El plátano tal y como lo conocemos tiene los días contados y no es un secreto. Desde hace años, productores, comercializadores e investigadores están obsesionados en encontrar una solución para una amenaza (casi inminente). Y no, no es una forma de hablar. Dos científicos belgas, por ejemplo, están en mitad de la selva tropical australiana en busca de un plátano pequeño y lleno de semillas. En él, quizás está el futuro de una de las frutas más consumidas del mundo.
El fantasma del Gros Michel. Pero empecemos por el contexto: hasta mitad de siglo XX, la variedad de plátano más consumida en el mundo era la Gros Michel. Había un enorme mercado internacional en torno a la banana y el futuro parecía próspero para agricultores, comerciantes y consumidores. Todo esto lo truncó un hongo.
En torno a los años 50, la enfermedad de Panamá empezó a devastar las plantaciones de Gros Michel y, en menos de una década, acabó con la variedad hasta tal punto que hoy es prácticamente imposible de encontrarlo. Solo hubo algo que nos salvó de la catástrofe: el Cavendish, un plátano que tenía muchas virtudes, sí; pero, sobre todo, era resistente a la enfermedad.

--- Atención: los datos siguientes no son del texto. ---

(* ===== verification/Socket.v ===== *)
(** * Socket: the part of the kernel's stream sockets the protocol relies on

    One process's end of a connected Unix stream socket: the bytes the peer has
    sent and that are not read yet, the bytes written so far, the process's
    descriptor table, and two schedules that say how the kernel answers the next
    [read] and [write] calls (short transfers, [EINTR], failures).  Every theorem
    quantifies over the schedules, so it holds however the kernel splits a
    transfer. *)

From S2P Require Import Prelude.

(** A byte in flight, with the open file description an [SCM_RIGHTS] control
    message attached to it. *)
Record cell := Cell { c_byte : byte; c_ofd : option Z }.

Definition plain (b : byte) : cell := Cell b None.

(** How the kernel answers one [read]/[write]/[sendmsg]/[recvmsg] call. *)
Inductive io_event :=
| IoPartial (k : nat)   (* transfers at most [k] bytes ([read]: at most [k + 1]) *)
| IoEintr               (* -1, [errno == EINTR] *)
| IoFail.               (* -1, any other [errno] *)

#[global] Instance io_event_eq_dec : EqDecision io_event.
Proof. solve_decision. Defined.

Inductive errno := EINTR | EIO.

Record endpoint := Endpoint {
  rx : list cell;             (* sent by the peer, not read yet *)
  peer_closed : bool;         (* the peer sends nothing after [rx] *)
  tx : list cell;             (* written so far *)
  rd_sched : list io_event;   (* answers to the next read calls; then: full transfers *)
  wr_sched : list io_event;   (* answers to the next write calls; then: full transfers *)
  fdt : gmap Z Z;             (* descriptor -> open file description *)
  oom : list bool;            (* do the next allocations succeed?; then: yes *)
  junk : byte                 (* contents of fresh [malloc] memory *)
}.

Definition set_rx (r : list cell) (sch : list io_event) (s : endpoint) : endpoint :=
  Endpoint r (peer_closed s) (tx s) sch (wr_sched s) (fdt s) (oom s) (junk s).
Definition set_tx (t : list cell) (sch : list io_event) (s : endpoint) : endpoint :=
  Endpoint (rx s) (peer_closed s) t (rd_sched s) sch (fdt s) (oom s) (junk s).
Definition set_fdt (f : gmap Z Z) (s : endpoint) : endpoint :=
  Endpoint (rx s) (peer_closed s) (tx s) (rd_sched s) (wr_sched s) f (oom s) (junk s).
Definition set_oom (o : list bool) (s : endpoint) : endpoint :=
  Endpoint (rx s) (peer_closed s) (tx s) (rd_sched s) (wr_sched s) (fdt s) o (junk s).

(** ** Descriptor numbers *)

(** POSIX gives a new descriptor the lowest number not in use. *)
Fixpoint first_free {A} (fuel : nat) (i : Z) (m : gmap Z A) : Z :=
  match fuel with
  | O => i
  | S f => match m !! i with Some _ => first_free f (i + 1) m | None => i end
  end.

Definition lowest_free {A} (m : gmap Z A) : Z := first_free (size m) 0 m.

Lemma first_free_spec {A} fuel i (m : gmap Z A) :
  let j := first_free fuel i m in
  i <= j <= i + Z.of_nat fuel /\
  (forall k, i <= k < j -> is_Some (m !! k)) /\
  (j < i + Z.of_nat fuel -> m !! j = None).
Proof.
  revert i. induction fuel as [|f IH]; intros i; cbn.
  { split; [lia|]. split; intros; lia. }
  destruct (m !! i) as [x|] eqn:E.
  - destruct (IH (i + 1)) as (H1 & H2 & H3). split; [lia|]. split.
    + intros k Hk. destruct (decide (k = i)) as [->|]; [by rewrite E; eauto|].
      apply H2. lia.
    + intros Hj. apply H3. lia.
  - split; [lia|]. split; [intros; lia|done].
Qed.

Lemma lowest_free_None {A} (m : gmap Z A) : m !! lowest_free m = None.
Proof.
  unfold lowest_free. destruct (first_free_spec (size m) 0 m) as (H1 & H2 & H3).
  destruct (decide (first_free (size m) 0 m < 0 + Z.of_nat (size m))) as [|Hge].
  { by apply H3. }
  destruct (m !! first_free (size m) 0 m) as [x|] eqn:E; [|done]. exfalso.
  set (ks := list_to_set (C:=gset Z) (Z.of_nat <$> seq 0 (S (size m)))).
  assert (Hsub : ks ⊆ dom m).
  { intros k. unfold ks. rewrite elem_of_list_to_set, list_elem_of_fmap.
    intros (n & -> & Hn%elem_of_seq). apply elem_of_dom.
    destruct (decide (Z.of_nat n = first_free (size m) 0 m)) as [->|]; [by rewrite E; eauto|].
    apply H2. lia. }
  apply subseteq_size in Hsub. rewrite size_dom in Hsub.
  unfold ks in Hsub. rewrite size_list_to_set in Hsub.
  - rewrite length_fmap, length_seq in Hsub. lia.
  - apply NoDup_fmap_2; [apply _|apply NoDup_seq].
Qed.

Lemma lowest_free_nonneg {A} (m : gmap Z A) : 0 <= lowest_free m.
Proof. unfold lowest_free. pose proof (first_free_spec (size m) 0 m). simpl in *. lia. Qed.

(** ** System calls *)

Definition sys_write (d : list byte) : M endpoint (nat + errno) := fun s =>
  match wr_sched s with
  | [] => Ret (inl (length d)) (set_tx (tx s ++ (plain <$> d)) [] s)
  | IoPartial k :: w =>
      let n := Nat.min k (length d) in
      Ret (inl n) (set_tx (tx s ++ (plain <$> take n d)) w s)
  | IoEintr :: w => Ret (inr EINTR) (set_tx (tx s) w s)
  | IoFail :: w => Ret (inr EIO) (set_tx (tx s) w s)
  end.

(** [read] drops the descriptors attached to the bytes it returns (no control
    buffer); an empty queue is end-of-file once the peer has closed. *)
Definition sys_read (n : nat) : M endpoint (list byte + errno) := fun s =>
  let take_upto m w :=
    match rx s with
    | [] => if peer_closed s then Ret (inl []) (set_rx [] w s) else Blocked
    | _ => Ret (inl (c_byte <$> take m (rx s))) (set_rx (drop m (rx s)) w s)
    end in
  match rd_sched s with
  | [] => take_upto n []
  | IoPartial k :: w => take_upto (Nat.min (S k) n) w
  | IoEintr :: w => Ret (inr EINTR) (set_rx (rx s) w s)
  | IoFail :: w => Ret (inr EIO) (set_rx (rx s) w s)
  end.

(** [recv(fd, &b, 1, MSG_PEEK)]: the byte stays in the queue. *)
Definition sys_peek : M endpoint (option byte) := fun s =>
  let look w :=
    match rx s with
    | [] => if peer_closed s then Ret None (set_rx [] w s) else Blocked
    | c :: _ => Ret (Some (c_byte c)) (set_rx (rx s) w s)
    end in
  match rd_sched s with
  | [] => look []
  | IoPartial _ :: w => look w
  | _ :: w => Ret None (set_rx (rx s) w s)
  end.

(** [sendmsg] of one byte with the descriptor [fd] attached; an invalid
    descriptor is refused. *)
Definition sys_sendmsg_fd (b : byte) (fd : Z) : M endpoint (nat + errno) := fun s =>
  let go w := match fdt s !! fd with
              | Some o => Ret (inl 1%nat) (set_tx (tx s ++ [Cell b (Some o)]) w s)
              | None => Ret (inr EIO) (set_tx (tx s) w s)
              end in
  match wr_sched s with
  | [] => go []
  | IoPartial _ :: w => go w
  | IoEintr :: w => Ret (inr EINTR) (set_tx (tx s) w s)
  | IoFail :: w => Ret (inr EIO) (set_tx (tx s) w s)
  end.

(** [recvmsg] into a one-byte buffer: [inl None] when no control message came
    with it (end of file included), [inl (Some fd)] with the descriptor the
    kernel installed. *)
Definition sys_recvmsg_fd : M endpoint (option Z + errno) := fun s =>
  let go w :=
    match rx s with
    | [] => if peer_closed s then Ret (inl None) (set_rx [] w s) else Blocked
    | Cell _ None :: r => Ret (inl None) (set_rx r w s)
    | Cell _ (Some o) :: r =>
        let n := lowest_free (fdt s) in
        Ret (inl (Some n)) (set_fdt (<[n:=o]> (fdt s)) (set_rx r w s))
    end in
  match rd_sched s with
  | [] => go []
  | IoPartial _ :: w => go w
  | IoEintr :: w => Ret (inr EINTR) (set_rx (rx s) w s)
  | IoFail :: w => Ret (inr EIO) (set_rx (rx s) w s)
  end.

Definition sys_close (fd : Z) : M endpoint () :=
  modify (fun s => set_fdt (delete fd (fdt s)) s).

(** [malloc]/[calloc]/[strdup]: does the allocation succeed? *)
Definition sys_alloc : M endpoint bool := fun s =>
  match oom s with
  | [] => Ret true s
  | b :: o => Ret b (set_oom o s)
  end.

(** ** Schedules *)

(** No call fails (short transfers and [EINTR] may still happen). *)
Definition no_fail (l : list io_event) : Prop := IoFail ∉ l.
(** No call fails or is interrupted. *)
Definition quiet (l : list io_event) : Prop := Forall (fun e => exists k, e = IoPartial k) l.

#[global] Instance no_fail_dec l : Decision (no_fail l).
Proof. unfold no_fail. apply _. Defined.

Lemma quiet_no_fail l : quiet l -> no_fail l.
Proof. unfold quiet, no_fail. intros H Hin. eapply list.Forall_forall in H as [k Hk]; [|done]. done. Qed.
(* ===== verification/Protocol.v ===== *)
(** * Protocol: the wire protocol library ([lib/protocol/protocol.c])

    The connection object, the byte layouts of the V1 and V2 messages, the
    client and server halves of the handshake, requests and responses with
    descriptor passing, and the metadata buffers.  This file holds the
    definitions; [ProtocolProofs] holds the theorems. *)

From S2P Require Import Prelude Socket.

(** ** Constants ([protocol.h]) *)

Definition OBJM_MAGIC : list byte := bs "OBJM".
Definition OBJM_VERSION_1 : Z := 1.
Definition OBJM_VERSION_2 : Z := 2.
Definition OBJM_PROTO_V1 : Z := OBJM_VERSION_1.
Definition OBJM_PROTO_V2 : Z := OBJM_VERSION_2.

Definition OBJM_CAP_OOO_REPLIES : Z := 1.
Definition OBJM_CAP_PIPELINING : Z := 2.
Definition OBJM_CAP_COMPRESSION : Z := 4.
Definition OBJM_CAP_MULTIPLEXING : Z := 8.

Definition OBJM_REQ_ORDERED : Z := 1.
Definition OBJM_REQ_PRIORITY : Z := 2.

Definition OBJM_MSG_REQUEST : Z := 1.
Definition OBJM_MSG_RESPONSE : Z := 2.
Definition OBJM_MSG_CLOSE : Z := 3.
Definition OBJM_MSG_CLOSE_ACK : Z := 4.

Definition OBJM_STATUS_OK : Z := 0.
Definition OBJM_STATUS_NOT_FOUND : Z := 1.
Definition OBJM_STATUS_INVALID_REQUEST : Z := 2.
Definition OBJM_STATUS_INVALID_MODE : Z := 3.
Definition OBJM_STATUS_URI_TOO_LONG : Z := 4.
Definition OBJM_STATUS_UNSUPPORTED_OP : Z := 5.
Definition OBJM_STATUS_INTERNAL_ERROR : Z := 16.
Definition OBJM_STATUS_STORAGE_ERROR : Z := 17.
Definition OBJM_STATUS_OUT_OF_MEMORY : Z := 18.
Definition OBJM_STATUS_TIMEOUT : Z := 19.
Definition OBJM_STATUS_UNAVAILABLE : Z := 20.
Definition OBJM_STATUS_PROTOCOL_ERROR : Z := 32.
Definition OBJM_STATUS_VERSION_MISMATCH : Z := 33.
Definition OBJM_STATUS_CAPABILITY_ERROR : Z := 34.

Definition OBJM_MODE_FDPASS : byte := "1"%byte.
Definition OBJM_MODE_COPY : byte := "2"%byte.
Definition OBJM_MODE_SPLICE : byte := "3"%byte.

Definition OBJM_META_SIZE : Z := 1.
Definition OBJM_META_MTIME : Z := 2.
Definition OBJM_META_BACKEND : Z := 5.

Definition OBJM_MAX_URI_LEN : Z := 4096.

(** ** Types *)

Record objm_request_t := Request {
  rq_id : Z;              (* uint32_t *)
  rq_flags : Z;           (* uint8_t *)
  rq_mode : byte;         (* char *)
  rq_uri : list byte;     (* the object [uri] points to, terminator included *)
  rq_uri_len : Z          (* size_t *)
}.

Record objm_response_t := Response {
  rs_request_id : Z;
  rs_status : Z;
  rs_fd : Z;
  rs_content_len : Z;
  rs_metadata : option (list byte);   (* [None]: NULL *)
  rs_metadata_len : Z;
  rs_error_msg : option (list byte)
}.

Record objm_hello_t := Hello {
  he_capabilities : Z;
  he_max_pipeline : Z;
  he_backend_parallelism : Z
}.

Record objm_params_t := Params {
  pa_version : Z;
  pa_capabilities : Z;
  pa_max_pipeline : Z;
  pa_backend_parallelism : Z
}.
Lemma delivers_mono v f f' cs r x : f ⊆ f' -> delivers v f cs r x -> delivers v f' cs r x.
Proof.
  intros Hf [H1 H2]. split; [done|]. destruct cs as [|[b [o|]] cs]; [done| |done].
  by eapply lookup_weaken.
Qed.

Lemma seen_fdt_grows f cs : f ⊆ seen_fdt f cs.
Proof. destruct cs as [|[b [o|]] cs]; [done| |done]. apply insert_subseteq, lowest_free_None. Qed.

Lemma delivers_seen v f cs r : delivers v (seen_fdt f cs) cs r (response_seen v r (seen_fd f cs)).
Proof.
  split; [done|]. destruct cs as [|[b [o|]] cs]; simpl; [done| |done]. apply lookup_insert_eq.
Qed.

(** C16: A response survives the trip from the server to the client on V1 and V2
    connections: every field arrives as sent, the metadata bytes included, a
    passed descriptor becomes a fresh descriptor of the client on the same open
    file, no other descriptor of the client changes, and the client stops
    exactly at the end of the response. *)
Theorem response_roundtrip v r ls lc rest :
  speaks v ls -> speaks v lc -> calm ls -> calm lc ->
  wf_response (fdt (ep ls)) r -> fd_discipline r ->
  exists ls' sent,
    objm_server_send_response (Some r) ls = Ret 0 ls' /\ tx (ep ls') = tx (ep ls) ++ sent /\
    (rx (ep lc) = sent ++ rest ->
     exists lc' x, objm_client_recv_response true lc = Ret (0, Some x) lc' /\
       rx (ep lc') = rest /\
       delivers v (fdt (ep lc')) (fd_cells (fdt (ep ls)) r) r x /\
       (rs_fd x = -1 \/ fdt (ep lc) !! rs_fd x = None) /\ fdt (ep lc) ⊆ fdt (ep lc')).
Proof.
  intros Hs Hc Hqs Hqc Hwf Hd.
  destruct (send_response_ok v r ls Hs Hwf) as (w & H1 & _); [apply Hqs|].
  eexists _, _. split; [exact H1|]. split; [done|]. intros Hrx.
  destruct (recv_response_ok v _ r rest lc Hc Hqc Hwf Hd Hrx) as (w2 & H2 & _).
  eexists _, _. split; [exact H2|]. simpl. split; [done|]. split; [apply delivers_seen|].
  split; [|apply seen_fdt_grows].
  destruct (fd_cells (fdt (ep ls)) r) as [|[b [o|]] cs]; simpl; [by left| |by left].
  right. apply lowest_free_None.
Qed.
(* ===== verification/Kernel.v ===== *)
(** * Kernel: files, descriptors, clock and allocator as the server uses them

    The POSIX state behind [index.c], [backend.c] and [server.c]: the directory
    tree, the file contents, the open file descriptions, the process's
    descriptor table, the monotonic clock and the allocator.  A schedule of
    [io_event]s says how the kernel answers the next calls that may fail for a
    reason outside this state (permissions, space, interrupted transfers): the
    theorems either quantify over it or say that it is empty.  Symbolic links
    are not represented. *)

From S2P Require Import Prelude Socket.

(** ** State *)

(** What a path names: a directory, or a regular file by inode number. *)
Inductive node := Dir | File (ino : Z).

#[global] Instance node_eq_dec : EqDecision node.
Proof. solve_decision. Defined.

(** A path from the root as its components, the last one first. *)
Definition key : Type := list (list byte).
#[global] Instance key_eq_dec : EqDecision key := _.
#[global] Instance key_countable : Countable key := _.

(** An open file description; [o_ino] is [None] for a directory. *)
Record ofd := Ofd { o_ino : option Z; o_pos : nat; o_rd : bool; o_wr : bool }.

Record kernel := Kernel {
  names : gmap key node;         (* the root is the empty key *)
  inodes : gmap Z (list byte);   (* contents of the regular files *)
  ofds : gmap Z ofd;             (* open file descriptions *)
  fdtab : gmap Z Z;              (* descriptor -> open file description *)
  sched : list io_event;         (* answers to the next calls; then: success *)
  ticks : list Z;                (* microseconds before the next clock readings *)
  now : Z;                       (* CLOCK_MONOTONIC, in microseconds *)
  k_oom : list bool;             (* do the next allocations succeed?; then: yes *)
  cwd : key                      (* current directory *)
}.

Definition set_names (n : gmap key node) (k : kernel) : kernel :=
  Kernel n (inodes k) (ofds k) (fdtab k) (sched k) (ticks k) (now k) (k_oom k) (cwd k).
Definition set_inodes (i : gmap Z (list byte)) (k : kernel) : kernel :=
  Kernel (names k) i (ofds k) (fdtab k) (sched k) (ticks k) (now k) (k_oom k) (cwd k).
Definition set_ofds (o : gmap Z ofd) (k : kernel) : kernel :=
  Kernel (names k) (inodes k) o (fdtab k) (sched k) (ticks k) (now k) (k_oom k) (cwd k).
Definition set_fdtab (f : gmap Z Z) (k : kernel) : kernel :=
  Kernel (names k) (inodes k) (ofds k) f (sched k) (ticks k) (now k) (k_oom k) (cwd k).
Definition set_sched (l : list io_event) (k : kernel) : kernel :=
  Kernel (names k) (inodes k) (ofds k) (fdtab k) l (ticks k) (now k) (k_oom k) (cwd k).
Definition set_clock (l : list Z) (t : Z) (k : kernel) : kernel :=
  Kernel (names k) (inodes k) (ofds k) (fdtab k) (sched k) l t (k_oom k) (cwd k).
Definition set_k_oom (l : list bool) (k : kernel) : kernel :=
  Kernel (names k) (inodes k) (ofds k) (fdtab k) (sched k) (ticks k) (now k) l (cwd k).

(** The number a new inode or description gets: not in use. *)
Definition fresh_id {A} (m : gmap Z A) : Z := lowest_free m.

(** ** Path resolution *)

Definition NAME_MAX : nat := 255.
Definition PATH_MAX : Z := 4096.

(** The pieces of a path between the slashes. *)
Fixpoint split_slash (p : list byte) : list (list byte) :=
  match p with
  | [] => [[]]
  | b :: p =>
      if decide (b = "/"%byte) then [] :: split_slash p
      else match split_slash p with
           | c :: cs => (b :: c) :: cs
           | [] => [[b]]
           end
  end.

Definition is_dir (k : kernel) (d : key) : bool :=
  match d with [] => true | _ => bool_decide (names k !! d = Some Dir) end.

(** Every component but the last must be a directory; ["."], [".."] and empty
    components are resolved away (a trailing slash asks for a directory). *)
Fixpoint walk (k : kernel) (cur : key) (cs : list (list byte)) : option key :=
  match cs with
  | [] => Some cur
  | c :: cs =>
      if is_dir k cur then
        if decide (c = []) then walk k cur cs
        else if decide (c = bs ".") then walk k cur cs
        else if decide (c = bs "..") then walk k (tail cur) cs
        else if decide (length c <= NAME_MAX)%nat then walk k (c :: cur) cs
        else None
      else None
  end.

Definition resolve (k : kernel) (p : list byte) : option key :=
  if decide (p = []) then None
  else if PATH_MAX <=? Z.of_nat (length p) then None
  else match p with
       | b :: _ => if decide (b = "/"%byte) then walk k [] (split_slash p)
                   else walk k (cwd k) (split_slash p)
       | [] => None
       end.

(** What a resolved key names; the root is a directory. *)
Definition node_at (k : kernel) (d : key) : option node :=
  match d with [] => Some Dir | _ => names k !! d end.

(** ** System calls *)

(** Does the kernel refuse this call for a reason outside the model? *)
Definition refused : M kernel bool := fun k =>
  match sched k with
  | [] => Ret false k
  | IoPartial _ :: w => Ret false (set_sched w k)
  | _ :: w => Ret true (set_sched w k)
  end.

(** Install a new open file description under the lowest free descriptor. *)
Definition install (o : ofd) : M kernel Z := fun k =>
  let id := fresh_id (ofds k) in
  let fd := lowest_free (fdtab k) in
  Ret fd (set_fdtab (<[fd:=id]> (fdtab k)) (set_ofds (<[id:=o]> (ofds k)) k)).

Definition O_RDONLY := (true, false).
Definition O_WRONLY := (false, true).
Definition O_RDWR := (true, true).

(** [open(path, mode | O_CREAT? | O_TRUNC?)]. *)
Definition sys_open (path : list byte) (mode : bool * bool) (creat trunc : bool) : M kernel Z :=
  r ← refused;
  k ← get;
  if (r : bool) then mret (-1)
  else match resolve k path with
       | None => mret (-1)
       | Some d =>
           match node_at k d with
           | Some Dir => if mode.2 || creat then mret (-1) else install (Ofd None 0 true false)
           | Some (File i) =>
               _ ← (if trunc then modify (fun k => set_inodes (<[i:=[]]> (inodes k)) k) else mret ());
               install (Ofd (Some i) 0 mode.1 mode.2)
           | None =>
               if creat then
                 let i := fresh_id (inodes k) in
                 _ ← modify (fun k => set_names (<[d:=File i]> (names k)) (set_inodes (<[i:=[]]> (inodes k)) k));
                 install (Ofd (Some i) 0 mode.1 mode.2)
               else mret (-1)
           end
       end.

(** [close]: on a descriptor that is not open, nothing happens (EBADF). *)
Definition sys_close_fd (fd : Z) : M kernel () :=
  modify (fun k => set_fdtab (delete fd (fdtab k)) k).

(** [dup]: the new descriptor shares the open file description. *)
Definition sys_dup (fd : Z) : M kernel Z :=
  r ← refused;
  k ← get;
  match fdtab k !! fd with
  | Some o => if (r : bool) then mret (-1)
              else let n := lowest_free (fdtab k) in
                   _ ← put (set_fdtab (<[n:=o]> (fdtab k)) k); mret n
  | None => mret (-1)
  end.

Definition sys_unlink (path : list byte) : M kernel Z :=
  r ← refused;
  k ← get;
  match resolve k path with
  | Some d =>
      match node_at k d with
      | Some (File _) =>
          if (r : bool) then mret (-1)
          else _ ← put (set_names (delete d (names k)) k); mret 0
      | _ => mret (-1)
      end
  | None => mret (-1)
  end.

(** [mkdir] ignores slashes at the end of the path. *)
Fixpoint strip_slashes (p : list byte) : list byte :=
  match p with
  | b :: q => if decide (b = "/"%byte) then strip_slashes q else p
  | [] => []
  end.
Definition chomp (p : list byte) : list byte :=
  match rev (strip_slashes (rev p)) with [] => take 1 p | q => q end.

Inductive mkdir_result := MkOk | MkExists | MkError.

Definition sys_mkdir (path : list byte) : M kernel mkdir_result :=
  r ← refused;
  k ← get;
  if (r : bool) then mret MkError
  else match resolve k (chomp path) with
       | None => mret MkError
       | Some d =>
           match node_at k d with
           | Some _ => mret MkExists
           | None => _ ← put (set_names (<[d:=Dir]> (names k)) k); mret MkOk
           end
       end.

(** [rename] of a regular file over nothing or over another regular file. *)
Definition sys_rename (old new : list byte) : M kernel Z :=
  r ← refused;
  k ← get;
  match resolve k old, resolve k new with
  | Some d, Some d' =>
      match node_at k d, node_at k d' with
      | Some (File i), (None | Some (File _)) =>
          if (r : bool) then mret (-1)
          else _ ← put (set_names (<[d':=File i]> (delete d (names k))) k); mret 0
      | _, _ => mret (-1)
      end
  | _, _ => mret (-1)
  end.

(** [stat]: the kind of node and, for a regular file, its size. *)
Inductive stat_result := StDir | StReg (size : Z).

Definition sys_stat (path : list byte) : M kernel (option stat_result) :=
  r ← refused;
  k ← get;
  if (r : bool) then mret None
  else match resolve k path ≫= node_at k with
       | Some Dir => mret (Some StDir)
       | Some (File i) => mret (Some (StReg (Z.of_nat (length (default [] (inodes k !! i))))))
       | None => mret None
       end.

(** [opendir] and the names [readdir] then returns, besides ["."] and [".."];
    POSIX leaves their order open. *)
Definition children (k : kernel) (d : key) : list (list byte) :=
  omap (fun p : key * node => match p.1 with c :: d' => if decide (d' = d) then Some c else None | [] => None end)
       (map_to_list (names k)).

Definition sys_opendir (path : list byte) : M kernel (option (list (list byte))) :=
  r ← refused;
  k ← get;
  if (r : bool) then mret None
  else match resolve k path with
       | Some d => if is_dir k d then mret (Some (children k d)) else mret None
       | None => mret None
       end.

(** Contents after writing [d] at offset [pos]; a gap reads as zeros. *)
Definition write_at (old : list byte) (pos : nat) (d : list byte) : list byte :=
  take pos (old ++ replicate (pos - length old) x00) ++ d ++ drop (pos + length d) old.

(** The description behind a descriptor. *)
Definition ofd_of (k : kernel) (fd : Z) : option (Z * ofd) :=
  o ← fdtab k !! fd; e ← ofds k !! o; Some (o, e).

Definition set_pos (n : nat) (e : ofd) : ofd := Ofd (o_ino e) n (o_rd e) (o_wr e).

(** One [write] or [sendfile] call transfers at most this many bytes. *)
Definition MAX_RW_COUNT : Z := 2147479552.

Definition sys_fwrite (fd : Z) (d : list byte) : M kernel (nat + errno) := fun k =>
  let go n w :=
    match ofd_of k fd with
    | Some (o, Ofd (Some i) pos rd true as e) =>
        let d' := take (Z.to_nat (Z.min (Z.of_nat n) MAX_RW_COUNT)) d in
        Ret (inl (length d'))
            (set_sched w (set_ofds (<[o:=set_pos (pos + length d') e]> (ofds k))
              (set_inodes (<[i:=write_at (default [] (inodes k !! i)) pos d']> (inodes k)) k)))
    | _ => Ret (inr EIO) (set_sched w k)
    end in
  match sched k with
  | [] => go (length d) []
  | IoPartial n :: w => go n w
  | IoEintr :: w => Ret (inr EINTR) (set_sched w k)
  | IoFail :: w => Ret (inr EIO) (set_sched w k)
  end.

Definition sys_fread (fd : Z) (len : nat) : M kernel (list byte + errno) := fun k =>
  let go n w :=
    match ofd_of k fd with
    | Some (o, Ofd (Some i) pos true wr as e) =>
        let d := take n (drop pos (default [] (inodes k !! i))) in
        Ret (inl d) (set_sched w (set_ofds (<[o:=set_pos (pos + length d) e]> (ofds k)) k))
    | _ => Ret (inr EIO) (set_sched w k)
    end in
  match sched k with
  | [] => go len []
  | IoPartial n :: w => go (Nat.min (S n) len) w
  | IoEintr :: w => Ret (inr EINTR) (set_sched w k)
  | IoFail :: w => Ret (inr EIO) (set_sched w k)
  end.

(** [sendfile(out, in, &off, count)] with [off = 0]: one call, which transfers
    at most [MAX_RW_COUNT] bytes and may stop early; the number of bytes copied
    or -1. *)
Definition sys_sendfile (dst src : Z) (count : Z) : M kernel Z := fun k =>
  let go lim w :=
    match ofd_of k dst, ofd_of k src with
    | Some (o, Ofd (Some i) pos rd true as e), Some (_, Ofd (Some j) _ true _) =>
        let data := default [] (inodes k !! j) in
        let n := Z.to_nat (Z.min (Z.min (u64 count) MAX_RW_COUNT) (Z.of_nat (length data))) in
        let d := take (match lim with Some m => Nat.min m n | None => n end) data in
        Ret (Z.of_nat (length d))
            (set_sched w (set_ofds (<[o:=set_pos (pos + length d) e]> (ofds k))
              (set_inodes (<[i:=write_at (default [] (inodes k !! i)) pos d]> (inodes k)) k)))
    | _, _ => Ret (-1) (set_sched w k)
    end in
  match sched k with
  | [] => go None []
  | IoPartial n :: w => go (Some n) w
  | _ :: w => Ret (-1) (set_sched w k)
  end.

(** [fstat]. *)
Definition sys_fstat (fd : Z) : M kernel (option stat_result) :=
  r ← refused;
  k ← get;
  if (r : bool) then mret None
  else match ofd_of k fd with
       | Some (_, Ofd (Some i) _ _ _) => mret (Some (StReg (Z.of_nat (length (default [] (inodes k !! i))))))
       | Some (_, Ofd None _ _ _) => mret (Some StDir)
       | None => mret None
       end.

(** [lseek(fd, 0, SEEK_END)] moves the position of the shared description; what it
    returns for a directory depends on the file system. *)
Definition sys_seek_end (dir_end : Z) (fd : Z) : M kernel Z := fun k =>
  match ofd_of k fd with
  | Some (o, Ofd (Some i) _ _ _ as e) =>
      let n := length (default [] (inodes k !! i)) in
      Ret (Z.of_nat n) (set_ofds (<[o:=set_pos n e]> (ofds k)) k)
  | Some _ => Ret dir_end k
  | None => Ret (-1) k
  end.

(** [lseek(fd, 0, SEEK_SET)]. *)
Definition sys_rewind (fd : Z) : M kernel () := fun k =>
  match ofd_of k fd with
  | Some (o, e) => Ret () (set_ofds (<[o:=set_pos 0 e]> (ofds k)) k)
  | None => Ret () k
  end.

(** [clock_gettime(CLOCK_MONOTONIC)], in microseconds; the clock never goes back. *)
Definition sys_clock : M kernel Z := fun k =>
  match ticks k with
  | [] => Ret (now k) k
  | t :: l => let n := now k + Z.abs t in Ret n (set_clock l n k)
  end.

Definition sys_malloc : M kernel bool := fun k =>
  match k_oom k with
  | [] => Ret true k
  | b :: o => Ret b (set_k_oom o k)
  end.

Hoy por hoy, más del 95% de los plátanos comerciales del mundo es Cavendish.
La historia se repite. En los últimos años, han surgido plagas que afectan a los Cavendish. Por ejemplo, la sigatoka negra. Una enfermedad que «ennegrece las hojas, imposibilita la fotosíntesis y reduce a más de la mitad el rendimiento de las plantaciones»; una, además, muy difícil de combatir.
Pero lo más preocupante, sin lugar a dudas, es la vuelta de la enfermedad de Panamá. Más concretamente, la de una variedad del hongo maldito (la Tropical Race 4) que sí afecta al Cavendish. La TR4 ya ha arrasado las plantaciones del sureste asiático y es cuestión de tiempo que cruce el Atlántico. Todo el mundo lo sabe.
¿Y ahora qué? La opción más viable parecer ser la misma que en los años 60: buscar otras variedades. Eso están haciendo los dos investigadores de los que hablaba al principio. Y, por eso mismo, sorprende que estén en Australia (donde hay dos variedades silvestres) y no un poquito más al norte, en Papúa Nueva Guinea (donde hay diez).
Motivos. La razón, como explicaba Steven Janssens, científico del Jardín Botánico de Meise en RTBF, «estamos particularmente interesados en el plátano Banksii, el ancestro del plátano comestible. Y éste se encuentra aquí, en el norte de Australia». Es decir, su idea es coger este plátano (que, como decía, no es comestible) con la esperanza de poder volver atrás y, a partir de ahí, a partir de él, desarrollar un nuevo tipo de plátano comestible.
Uno que sea más resistente, uno que nos dé otro medio siglo de margen.
El problema es que es difícil. «Para otros cultivos, es más fácil desarrollar una nueva especie», explicaba Bart Panis, científico de la Alianza Internacional para la Biodiversidad y el Centro Internacional de Agricultura Tropical. «Como la mayoría de las otras plantas son fértiles, tienen semillas, podemos cruzarlas». Pero el plátano comestible es estéril; es decir, no nos sirve. Hay que recurrir a los plátanos primigenios y cruzar los dedos.
Su objetivo. Eso hacen Janssens y Panis: un enorme mapa de la diversidad genética de los plátanos sobre el que dibujar una hoja de ruta que asegure «una posible resistencia a las enfermedades o tolerancia a la sequía» (otro de los grandes problemas del Cavendish). ¿Tendrán éxito? Nadie lo sabe. Pero si queremos un futuro para el plátano, ojalá lo tengan.
Como consumidora de esta fruta, me entristece saber que la variante de plátano actual este en peligro. Además, es curioso saber que no es la primera vez que pasa sino que la historia se está repitiendo. Veo crucial la búsqueda de nuevas variedades resistentes para así poder seguir disfrutando de esta fruta.